Encomiabile infine è l’impegno dell’istituzione nel promuovere in maniera crescente il repertorio moderno e contemporaneo, non solo con incursioni nel secondo Novecento con autori ormai assimilabili ai classici ma proponendo, anche al di fuori dei concerti espressamente dedicati sotto la bandiera ‘Rai Nuova Musica’, pezzi di recente scrittura accanto ai capolavori del passato. Oltre ai già citati Fabio Nieder e Brett Dean, nomi come Riccardo Panfili e Ramon Lazkano lasciano intendere che anche oggi, per fortuna, è possibile pensare a un certo tipo di musica come espressione riuscita della contemporaneità.
Di elevato standard come da tradizione è stata l’edizione 2022 MiTo Settembre Musica. I pianisti passati sotto i riflettori della rassegna, molti dei quali provenivano da casa nostra, sono la dimostrazione che in Italia, nonostante spesso ci si lamenti del livello dell’istruzione musicale, sopravvivono una scuola e una tradizione di primo ordine. Semmai il problema riguarda solisti di eccezionale spessore artistico e culturale che vengono talvolta messi in ombra dal fenomeno mediatico di turno.
Filippo Gamba, con il suo tocco caratterizzato da profondità ed eleganza, ha colpito il pubblico con una bella selezione dedicata a Brahms, così come Roberto Prosseda, autore di una prestazione a dir poco trascinante, si è esibito con un programma tutto Mendelssohn comprendente pagine celebri e meno note del musicista tedesco.

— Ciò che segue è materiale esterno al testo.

Lemma sleeps_reclaim_loop (n : nat) :
  forall i interfaces st,
    sleeps_at_most clock (reclaim_loop n i interfaces st) (500 * Z.of_nat n).
Proof.
  induction n as [|n IH]; intros i interfaces st.
  - cbn [reclaim_loop]. apply (sleeps_weaken _ 0); [lia|]. never_sleeps.
  - rewrite reclaim_loop_S.
    assert (forall st', sleeps_at_most clock
              (do_sleep 500 ≫= λ _, reclaim_loop n (S i) interfaces st')
              (500 * Z.of_nat (S n))) as Hnext.
    { intros st'. apply (sleeps_weaken _ (500 + 500 * Z.of_nat n)); [lia|].
      apply sleeps_bind; [lia | apply sleeps_do_sleep; lia | intros _; apply IH]. }
    apply sleeps_bind0; [lia | |].
    { apply sleeps_try_except; [|never_sleeps].
      apply sleeps_bind0; [lia | | intros a; never_sleeps].
      unfold acquire_otp. destruct st; never_sleeps. }
    intros [[info|otp]|]; [| |apply Hnext].
    + apply (sleeps_weaken _ 0); [lia|]. never_sleeps.
    + apply sleeps_bind0; [lia | never_sleeps |].
      intros [s|].
      * apply (sleeps_weaken _ 0); [lia|]. never_sleeps.
      * destruct (interfaces =? USB_INTERFACE.OTP); [|apply Hnext].
        apply (sleeps_weaken _ 0); [lia|]. never_sleeps.
Qed.

Lemma sleeps_read_info_otp (key_type : option YUBIKEY) (interfaces : Z) :
  sleeps_at_most clock (_read_info_otp key_type interfaces) 4000.
Proof.
  unfold _read_info_otp, otp_retry.
  apply (sleeps_weaken _ (4000 + 0)); [lia|].
  apply sleeps_bind; [lia | |].
  - apply sleeps_bind0; [lia | never_sleeps | intros st].
    apply (sleeps_reclaim_loop 8).
  - intros [info|k otp s|otp]; never_sleeps.
Qed.

End Sleep.

(** X17: on a connection whose clock only [sleep] advances, one call of
    [read_info] sleeps for at most four seconds in all, and only the OTP
    resolver sleeps at all. *)
Theorem read_info_sleeps_at_most_4s {conn : Type} `{Connection conn}
  (clock : conn -> Z) (pid : option PID) (c : conn) :
  measures_sleep clock ->
  clock c <= clock (snd (read_info pid c)) <= clock c + 4000 /\
  (connection_type c <> OtpConnection ->
   clock (snd (read_info pid c)) = clock c).
Proof.
  intros Hclock.
  assert (forall d (resolver : IO conn DeviceInfo) interfaces,
            0 <= d -> sleeps_at_most clock resolver d ->
            clock c
            <= clock (snd ((info ← resolver; mret (normalize interfaces info)) c))
            <= clock c + d) as Hres.
  { intros d resolver interfaces Hd Hr.
    apply (sleeps_weaken clock _ (d + 0)); [lia|].
    apply sleeps_bind; [lia | exact Hr | intros a; apply sleeps_ret]. }
  unfold read_info.
  destruct pid as [p|]; cbv beta iota zeta;
    destruct (connection_type c) eqn:Ht;
    (split; [|intros Hne; try congruence]);
    first
      [ rewrite bind_unfold; cbv beta iota zeta; cbn [snd]; lia
      | pose proof (Hres 0 _ (usb_interfaces p) ltac:(lia)
                      (sleeps_read_info_ccid clock Hclock
                         (Some (yubikey_type p)) (usb_interfaces p))); lia
      | pose proof (Hres 0 _ 0 ltac:(lia)
                      (sleeps_read_info_ccid clock Hclock None 0)); lia
      | pose proof (Hres 0 _ (usb_interfaces p) ltac:(lia)
                      (sleeps_read_info_ctap clock Hclock
                         (Some (yubikey_type p)) (usb_interfaces p))); lia
      | pose proof (Hres 0 _ 0 ltac:(lia)
                      (sleeps_read_info_ctap clock Hclock None 0)); lia
      | pose proof (Hres 4000 _ (usb_interfaces p) ltac:(lia)
                      (sleeps_read_info_otp clock Hclock
                         (Some (yubikey_type p)) (usb_interfaces p))); lia
      | pose proof (Hres 4000 _ 0 ltac:(lia)
                      (sleeps_read_info_otp clock Hclock None 0)); lia ].
Qed.

Lemma read_info_sleeps_at_most_4s_witness :
  clock_ms (snd (read_info (Some (PID_ALL YK4)) otp_rejecting_always))
  <= clock_ms otp_rejecting_always + 4000.
Proof.
  destruct (read_info_sleeps_at_most_4s clock_ms (Some (PID_ALL YK4))
              otp_rejecting_always) as [[_ W] _]; [|exact W].
  repeat split; intros;
    match goal with
    | c : FakeConn |- _ =>
        destruct c as [t [|? ?] [|? ?] [|? ?] [|? ?] [|? ?] [|? ?] k]
    end; reflexivity.
Defined.

(** ** The CCID driver: framing and status words *)

Lemma lor_shiftl_8 (a b : Z) :
  0 <= b < 256 -> Z.lor (Z.shiftl a 8) b = 256 * a + b.
Proof.
  intros Hb.
  assert (Z.land (Z.shiftl a 8) b = 0) as Hdisj.
  { apply Z.bits_inj'. intros i Hi. rewrite Z.land_spec, Z.bits_0.
    destruct (Z_lt_le_dec i 8) as [Hlt|Hge].
    - rewrite Z.shiftl_spec_low by lia. reflexivity.
    - destruct (Z.eq_dec b 0) as [->|Hnz];
        [rewrite Z.bits_0; apply andb_false_r|].
      rewrite (Z.bits_above_log2 b i); [apply andb_false_r | lia |].
      apply Z.log2_lt_pow2; [lia|].
      apply Z.lt_le_trans with (2 ^ 8); [lia|].
      apply Z.pow_le_mono_r; lia. }
  rewrite <- Z.lxor_lor, <- Z.add_nocarry_lxor by exact Hdisj.
  rewrite Z.shiftl_mul_pow2 by lia. lia.
Qed.

Lemma byte2int_range (b : byte) : 0 <= byte2int b < 256.
Proof.
  unfold byte2int. pose proof (Byte.to_N_bounded b) as Hb. lia.
Qed.

(** X18: [send_apdu] puts one command on the wire, the five header bytes
    with the data length in the fifth followed by the data; for status bytes
    in range the status word is 256 * sw1 + sw2, which is 0x9000 exactly for
    the pair (0x90, 0x00). *)
Theorem send_apdu_frame {card : Type} `{CardConnection card}
  (self : CCIDDriver (card := Logged card)) (cl ins p1 p2 : Z)
  (data : list byte) (resp : list Z) (sw1 sw2 : Z) (c1 : card) :
  let apdu :=
    ([cl; ins; p1; p2; Z.of_nat (length data)] ++ map byte2int data)%list in
  transmit apdu (fst (_conn self)) = ((resp, sw1, sw2), c1) ->
  0 <= sw1 < 256 -> 0 <= sw2 < 256 ->
  send_apdu self cl ins p1 p2 data
  = ((map int2byte resp, 256 * sw1 + sw2),
     mkCCIDDriver (c1, (snd (_conn self) ++ [apdu])%list) (_version self)) /\
  length apdu = (5 + length data)%nat /\
  Forall (fun x => 0 <= x < 256) (skipn 5 apdu) /\
  (256 * sw1 + sw2 = SW_OK <-> sw1 = 0x90 /\ sw2 = 0).
Proof.
  intros apdu E H1 H2. split; [|split; [|split]].
  - rewrite send_apdu_logged. cbv zeta. fold apdu. rewrite E.
    rewrite lor_shiftl_8 by exact H2. reflexivity.
  - unfold apdu. cbn [app length]. rewrite length_map. reflexivity.
  - unfold apdu. cbn [app skipn]. apply Forall_forall. intros x Hx.
    apply list_elem_of_In, in_map_iff in Hx as (b & <- & _).
    apply byte2int_range.
  - unfold SW_OK. lia.
Qed.

Lemma send_apdu_frame_witness :
  send_apdu (mkCCIDDriver ((neo_card, []) : Logged TableCard) [0; 0; 0])
    0 INS_SELECT 4 0 OTP_AID
  = ((map int2byte [3; 4; 3; 3; 3; 0; 0], SW_OK),
     mkCCIDDriver
       ((neo_card, [[0; 0xa4; 4; 0; 7; 0xa0; 0; 0; 5; 0x27; 0x20; 1]])
        : Logged TableCard) [0; 0; 0]).
Proof.
  apply (send_apdu_frame
           (mkCCIDDriver ((neo_card, []) : Logged TableCard) [0; 0; 0])
           0 INS_SELECT 4 0 OTP_AID [3; 4; 3; 3; 3; 0; 0] 0x90 0 neo_card).
  - reflexivity.
  - lia.
  - lia.
Defined.

(** ** The CCID driver: version, serial, probing, mode *)

Lemma unpack_be32_fold (bs : list byte) :
  forall acc k,
    0 <= k -> 0 <= acc < 256 ^ k ->
    0 <= fold_left (fun acc b => Z.lor (Z.shiftl acc 8) (byte2int b)) bs acc
      < 256 ^ (k + Z.of_nat (length bs)).
Proof.
  induction bs as [|b bs IH]; intros acc k Hk Hacc; cbn [fold_left length].
  - rewrite Z.add_0_r. exact Hacc.
  - rewrite lor_shiftl_8 by apply byte2int_range.
    pose proof (byte2int_range b) as Hb.
    replace (k + Z.of_nat (S (length bs))) with ((k + 1) + Z.of_nat (length bs))
      by lia.
    apply IH; [lia|].
    rewrite Z.pow_add_r by lia. change (256 ^ 1) with 256. lia.
Qed.

Lemma unpack_be32_range (bs : list byte) :
  length bs = 4%nat -> 0 <= unpack_be32 bs < 2 ^ 32.
Proof.
  intros Hlen. unfold unpack_be32.
  pose proof (unpack_be32_fold bs 0 0 ltac:(lia) ltac:(lia)) as Hf.
  rewrite Hlen in Hf. exact Hf.
Qed.

Lemma byte2int_int2byte (z : Z) : 0 <= z < 256 -> byte2int (int2byte z) = z.
Proof.
  intros Hz. unfold byte2int, int2byte.
  destruct (Byte.of_N (Z.to_N z)) as [b|] eqn:E.
  - apply Byte.to_of_N in E. lia.
  - apply Byte.of_N_None_iff in E. lia.
Qed.

Lemma bytes_of_ints (n : nat) (l : list Z) :
  Forall (fun x => 0 <= x < 256) l ->
  map byte2int (firstn n (map int2byte l)) = firstn n l.
Proof.
  intros Hl. revert n. induction Hl as [|x l Hx _ IH]; intros [|n];
    cbn [map firstn]; try reflexivity.
  rewrite byte2int_int2byte by exact Hx. f_equal. apply IH.
Qed.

Un tocco di sana, temeraria pazzia deve aver contagiato Maurizio Baglini, che ha acceso la sala suonando per intero la trascrizione di Franz Liszt della Nona di Beethoven. Anche Gloria Campaner si conferma esecutrice intelligente e capace di leggere le minime sfumature del testo chopiniano, sia pur con esiti diseguali (meglio nei valzer, mazurche e notturni che nell’integrale dei preludi dell’op. 28).
Ancora influenzata dalla difficile ripartenza post covid e dai cambiamenti nella struttura direttiva, la stagione del Teatro Regio ha offerto a febbraio una buona Bohème, avvalendosi di una scenografia molto tradizionale basata sugli storici bozzetti preparati da Hohenstein per la prima del 1896, sotto la direzione sicura dello specialista Pier Giorgio Morandi e con una compagnia dove ad emergere era in primo luogo il Rodolfo del trentenne ucraino Valentin Dytiuk.
A onore del massimo teatro subalpino va la ripresa, a maggio, di un titolo quale La Scuola de’ gelosi di Antonio Salieri, che si pone nella scia delle gradite riscoperte di opere un tempo celebri e poi scivolate nell’oblio di cui il Regio, nelle ultime stagioni, va gratificando il suo pubblico in almeno una o due occasioni l’anno. Lo spettacolo si è avvalso di un cast preparato e godibile, diretto da Nikolas Nägele, su cui spicca il quartetto dei protagonisti (Elisa Verzier, Carolina Lippo, Askar Lashkin e Omar Mancini), cantanti giovani e passibili di crescita ma capaci di una prestazione maiuscola in un’opera non facile.